Unfortunately, the board meetings in private limited companies are sometimes held for namesake. It is more to complete the paperwork to meet the regulatory requirements can have an engaged discussion and chart out business strategies.To ensure the board members are engaged the first step is to formulate and implement rules for the directors and define their area of responsibility. Roles and responsibilities should be given according the qualifications and skill sets of the member. If the board skills are not sufficiently diversified, additional members must be appointed. Board members should commit sufficient time to the company. On a periodic basis, their performance against the targets should be evaluated by other board members. The mandate must be to add business value to the organization. It is a good practice to early audit the participation of board members in meetings and their respective performance.

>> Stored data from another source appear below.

(** C1, witness: the processor answers 400 "No text extracted". *)
Lemma upload_file_processor_failure_witness :
  ∃ payload,
    fst (upload_file Sample.passwd Sample.alice "u1"
           (InMemory.start
              (Sample.processor_down (HTTPException 400 "No text extracted")
                 InMemory.empty)))
    = inr (Model payload)
    ∧ payload !! "error" = Some (VStr "No text extracted").
Proof.
  set (w := Sample.processor_down (HTTPException 400 "No text extracted") InMemory.empty).
  destruct (upload_file_processor_failure Sample.passwd Sample.alice "u1"
              (InMemory.start w)
              "root:x:0:0" "uploads/u1_passwd"
              (InMemory.set_blobs w {[ "uploads/u1_passwd" := "root:x:0:0" ]})
              Sample.passwd_record
              (Sample.processor_down (HTTPException 400 "No text extracted")
                 Sample.uploaded)
              (HTTPException 400 "No text extracted")
              (Sample.processor_down (HTTPException 400 "No text extracted")
                 Sample.uploaded))
    as (payload & Hres & _ & Herr & _).
  - vm_compute. reflexivity.
  - vm_compute. reflexivity.
  - vm_compute. reflexivity.
  - exists payload. split; [exact Hres | exact Herr].
Defined.

(** C1, counterexample: the blob write and the insert succeed, the processor
    raises an exception whose text is empty, and the answer is 200 with an
    ["error"] field that is the empty string. *)
Lemma upload_file_error_field_empty :
  let w := Sample.processor_down (Exception "") InMemory.empty in
  let answer := upload_file Sample.passwd Sample.alice "u1" (InMemory.start w) in
  (∃ w1 w2 w3,
     InMemory.upload_file "root:x:0:0" "u1_passwd" w
       = (inr ("root:x:0:0", "uploads/u1_passwd"), w1)
     ∧ InMemory.insert_new_file "alice"
         (upload_form Sample.passwd "u1" "root:x:0:0" "uploads/u1_passwd") w1
       = (inr (Some Sample.passwd_record), w2)
     ∧ InMemory.process (upload_process_form "u1") w2 = (inl (Exception ""), w3))
  ∧ http_status (fst answer) = 200
  ∧ ∃ payload, fst answer = inr (Model payload) ∧ payload !! "error" = Some (VStr "").
Proof.
  split; [|split].
  - do 3 eexists. split; [|split]; vm_compute; reflexivity.
  - vm_compute. reflexivity.
  - eexists. split; vm_compute; reflexivity.
Qed.

(** ** Upload: the storage or the registry fails *)

(** C2, at the failing inputs: with the storage down the handler answers 400,
    not 500, having called the storage only; with the registry down it
    answers 400, not 500, and the registry holds no record.  The 500 that
    the inner [except] clauses raise is caught by the outer
    [except Exception] and raised again as a 400. *)
Theorem upload_file_storage_or_registry_failure :
  let storage_answer :=
    upload_file Sample.passwd Sample.alice "u1"
      (InMemory.start (Sample.storage_down InMemory.empty)) in
  let registry_answer :=
    upload_file Sample.passwd Sample.alice "u1"
      (InMemory.start (Sample.registry_down InMemory.empty)) in
  (fst storage_answer = inl (unexpected_error storage_upload_failed)
   ∧ http_status (fst storage_answer) = 400
   ∧ calls (snd storage_answer) = [Call_Storage_upload_file "root:x:0:0" "u1_passwd"]
   ∧ InMemory.registry (world (snd storage_answer)) = [])
  ∧ (fst registry_answer = inl (unexpected_error database_record_creation_failed)
     ∧ http_status (fst registry_answer) = 400
     ∧ InMemory.registry (world (snd registry_answer)) = []).
Proof.
  split.
  - rewrite (upload_file_storage_raises Sample.passwd Sample.alice "u1" _
               (Exception "disk full") (Sample.storage_down InMemory.empty))
      by (vm_compute; reflexivity).
    repeat split.
  - set (w1 := InMemory.set_blobs (Sample.registry_down InMemory.empty)
                 {[ "uploads/u1_passwd" := "root:x:0:0" ]}).
    rewrite (upload_file_insert_raises Sample.passwd Sample.alice "u1" _
               "root:x:0:0" "uploads/u1_passwd" w1 (Exception "database is locked") w1);
      [repeat split | vm_compute; reflexivity ..].
Qed.

(** ** The ownership check *)

Section Authorization.
Context {W : Type} `{Collaborators W} `{Constants}.

Implicit Types (st : state W) (user : User.t) (f : FileModel.t).

Lemma found_and_allowed_owner_or_admin f user :
  FileModel.user_id f = User.id user ∨ User.role user = "admin" →
  found_and_allowed (Some f) user = Some f.
Proof.
  intros [Howner|Hadmin]; unfold found_and_allowed.
  - by rewrite (bool_decide_eq_true_2 _ Howner).
  - rewrite (bool_decide_eq_true_2 _ Hadmin). by rewrite orb_true_r.
Qed.

Lemma found_and_allowed_stranger (o : option FileModel.t) user :
  o = None
  ∨ (∃ f, o = Some f ∧ FileModel.user_id f ≠ User.id user ∧ User.role user ≠ "admin") →
  found_and_allowed o user = None.
Proof.
  intros [->|(f & -> & Howner & Hadmin)]; unfold found_and_allowed; [done|].
  by rewrite (bool_decide_eq_false_2 _ Howner), (bool_decide_eq_false_2 _ Hadmin).
Qed.

(** C3: on every identifier-addressed route, when the registry has no record
    for the identifier, or has one that the caller does not own while the
    caller is no admin, the handler raises [HTTPException 404] with the
    not-found message right after the lookup: the status is 404, never 403,
    and the answer is the same in both cases. *)
Theorem stranger_gets_not_found (route : id_route) (id : string) user st
    (o : option FileModel.t) (w1 : W) :
  files_get_file_by_id id (world st) = (inr o, w1) →
  o = None
  ∨ (∃ f, o = Some f ∧ FileModel.user_id f ≠ User.id user ∧ User.role user ≠ "admin") →
  serve route id user st
  = (inl (HTTPException status.HTTP_404_NOT_FOUND NOT_FOUND),
     State w1 (calls st ++ [Call_Files_get_file_by_id id]))
  ∧ http_status (fst (serve route id user st)) = 404
  ∧ http_status (fst (serve route id user st)) ≠ status.HTTP_403_FORBIDDEN.
Proof.
  intros Hget Hdenied%found_and_allowed_stranger.
  assert (serve route id user st
          = (inl (HTTPException status.HTTP_404_NOT_FOUND NOT_FOUND),
             State w1 (calls st ++ [Call_Files_get_file_by_id id]))) as Hserve.
  { destruct route; unfold serve, get_file_by_id, get_file_data_content_by_id,
      update_file_data_content_by_id, get_file_content_by_id,
      get_html_file_content_by_id, get_file_content_by_id_file_name,
      delete_file_by_id;
      unfold Files_get_file_by_id, invoke, mbind, M_bind;
      rewrite Hget, Hdenied; reflexivity. }
  rewrite Hserve. split; [done|]. split; [done|].
  cbv [fst http_status status.HTTP_403_FORBIDDEN status.HTTP_404_NOT_FOUND]. lia.
Qed.

(** ** Downloading the bytes *)

(** [GET /{id}/content] for an allowed caller, once the storage has resolved
    the path: the file is sent as an attachment when it exists and the
    header can be encoded; when the file does not exist, the 404 raised
    inside the [try] is caught by [except Exception] and a 400 leaves the
    handler, and so does a 400 when the header cannot be encoded. *)
Lemma get_file_content_by_id_resolved (id : string) user st f w1 file_path w2 :
  files_get_file_by_id id (world st) = (inr (Some f), w1) →
  FileModel.user_id f = User.id user ∨ User.role user = "admin" →
  storage_get_file (FileModel.path f) w1 = (inr file_path, w2) →
  fst (get_file_content_by_id id user st)
  = if path_is_file file_path w2 && latin1_encodable (content_disposition f)
    then inr (FileResponse file_path
                {[ "Content-Disposition" := content_disposition f ]})
    else inl (HTTPException status.HTTP_400_BAD_REQUEST
                (DEFAULT "Error getting file content")).
Proof.
  intros Hget Hallowed%found_and_allowed_owner_or_admin Hpath.
  unfold get_file_content_by_id.
  unfold Files_get_file_by_id, invoke, mbind, M_bind.
  rewrite Hget, Hallowed.
  generalize (content_disposition f). intros header.
  unfold try_except, attempt, Storage_get_file, is_file, invoke, mbind, M_bind.
  simpl. rewrite Hpath. simpl.
  destruct (path_is_file file_path w2); [|done].
  rewrite new_FileResponse_singleton by reflexivity.
  by destruct (latin1_encodable header).
Qed.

4. Risk Management & Internal Controls


Indian Company Law mandates all companies private and public limited, over specified turnovers and capital to have proper internal control systems. The external auditors are required to report on the status of internal controls. However, it does not mandate audit committees or risk committees for private limited companies at board level. It is a good practice to formulate one and ensure it provides relevant information to the audit. Financial and risk management experts can be appointed from within the organization or outside to give an independent view.

5. Appointment of Auditors
Auditors in family owned companies are sometimes appointed based on old business relationships. This practice in India, significantly affects the independence of the auditors. In respect to subsidiary companies, Indian and foreign companies, auditors are chosen by the holding companys management. In most cases, the holding companys auditors are

appointed for confidence in consolidation of financial statements. Although this is a good practice, in Indian context there is a small snag. Local relationships with the auditors might circumvent the independence. Hence, if local management is involved in frauds, the auditors may compromise in ethical reporting. It is a good practice to frequently call on the holding companies audit partner and advise him/her on the issues. Direct relationships with international partners put a check on local auditors.

Closing thoughts
In India, corporate governance practices are just a little over a decade old and mostly focused on listed public companies. In private limited companies, it is still in nascent stage. Organizations however can voluntarily take the initiative to adopt best practices. This improves confidence of third parties and brand reputation. It also benefits if the organization in a few years is planning to turn public limited or plans to sell the company. References: Ministry of Corporate Affairs (MCA) Corporate Social Responsibility (CSR) Voluntary Guidelines.